──────── Input for this task ────────
(* ===== verification/LoadRun.v ===== *)
(** * LoadRun: the load generator as a program

    [main] of bench/loadgen.cpp around the senders: the options, the size of the table of
    requests in flight, the pool of IMSIs, the traffic generator of each thread, the
    merge of the results of the threads and the exit status. *)

From S2P Require Import Prelude Text Imsi Wire Double DoubleBounds Probe FlatSet Store Rules Engine Golden Compiler CompilerSpec Hdr Random RequestGen Roster Tools AdminEndpoints LoadGen.
From Stdlib Require Import ZArith Lia Bool Ascii String.
From stdpp Require Import base list numbers strings gmap.
Local Open Scope Z_scope.

(** ** Options *)

Inductive Protocol := kUdpBinary | kHttpJson.

Record LoadOptions := mkLoadOptions {
  lo_host : string; lo_port : Z; lo_protocol : Protocol; lo_connections : Z; lo_first_core : Z; lo_pin : bool;
  lo_closed_loop : bool; lo_seed : Z; lo_rules_path : string; lo_subscribers_path : string; lo_out_prefix : string;
  lo_tag : string; lo_summary_csv : string; lo_sender : SenderOptions }.

Definition default_sender (little_endian : bool) : SenderOptions :=
  mkSenderOptions 100000 10 2 1 200 65536 false 32 little_endian.
Definition default_load (little_endian : bool) : LoadOptions :=
  mkLoadOptions "127.0.0.1" 9500 kUdpBinary 64 0 true false 0x5EED1234 "config/rules.yaml" "config/subscribers.csv" "" "" ""
    (default_sender little_endian).

Definition with_sender (f : SenderOptions -> SenderOptions) (o : LoadOptions) : LoadOptions :=
  mkLoadOptions (lo_host o) (lo_port o) (lo_protocol o) (lo_connections o) (lo_first_core o) (lo_pin o) (lo_closed_loop o)
    (lo_seed o) (lo_rules_path o) (lo_subscribers_path o) (lo_out_prefix o) (lo_tag o) (lo_summary_csv o) (f (lo_sender o)).
Definition with_target (host : string) (port : Z) (p : Protocol) (o : LoadOptions) : LoadOptions :=
  mkLoadOptions host port p (lo_connections o) (lo_first_core o) (lo_pin o) (lo_closed_loop o)
    (lo_seed o) (lo_rules_path o) (lo_subscribers_path o) (lo_out_prefix o) (lo_tag o) (lo_summary_csv o) (lo_sender o).
Definition with_mode (connections first_core : Z) (pin closed : bool) (seed : Z) (o : LoadOptions) : LoadOptions :=
  mkLoadOptions (lo_host o) (lo_port o) (lo_protocol o) connections first_core pin closed seed (lo_rules_path o)
    (lo_subscribers_path o) (lo_out_prefix o) (lo_tag o) (lo_summary_csv o) (lo_sender o).
Definition with_paths (rules subscribers out_prefix tag summary : string) (o : LoadOptions) : LoadOptions :=
  mkLoadOptions (lo_host o) (lo_port o) (lo_protocol o) (lo_connections o) (lo_first_core o) (lo_pin o) (lo_closed_loop o)
    (lo_seed o) rules subscribers out_prefix tag summary (lo_sender o).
────────
#### Assignment
Above are some records; copy exactly the lines from the one with "seed (lo_rules_path o)" through the one with "Definition with_paths (rules", both included, and no others.

#### Reply
  mkLoadOptions (lo_host o) (lo_port o) (lo_protocol o) connections first_core pin closed seed (lo_rules_path o)
    (lo_subscribers_path o) (lo_out_prefix o) (lo_tag o) (lo_summary_csv o) (lo_sender o).
Definition with_paths (rules subscribers out_prefix tag summary : string) (o : LoadOptions) : LoadOptions :=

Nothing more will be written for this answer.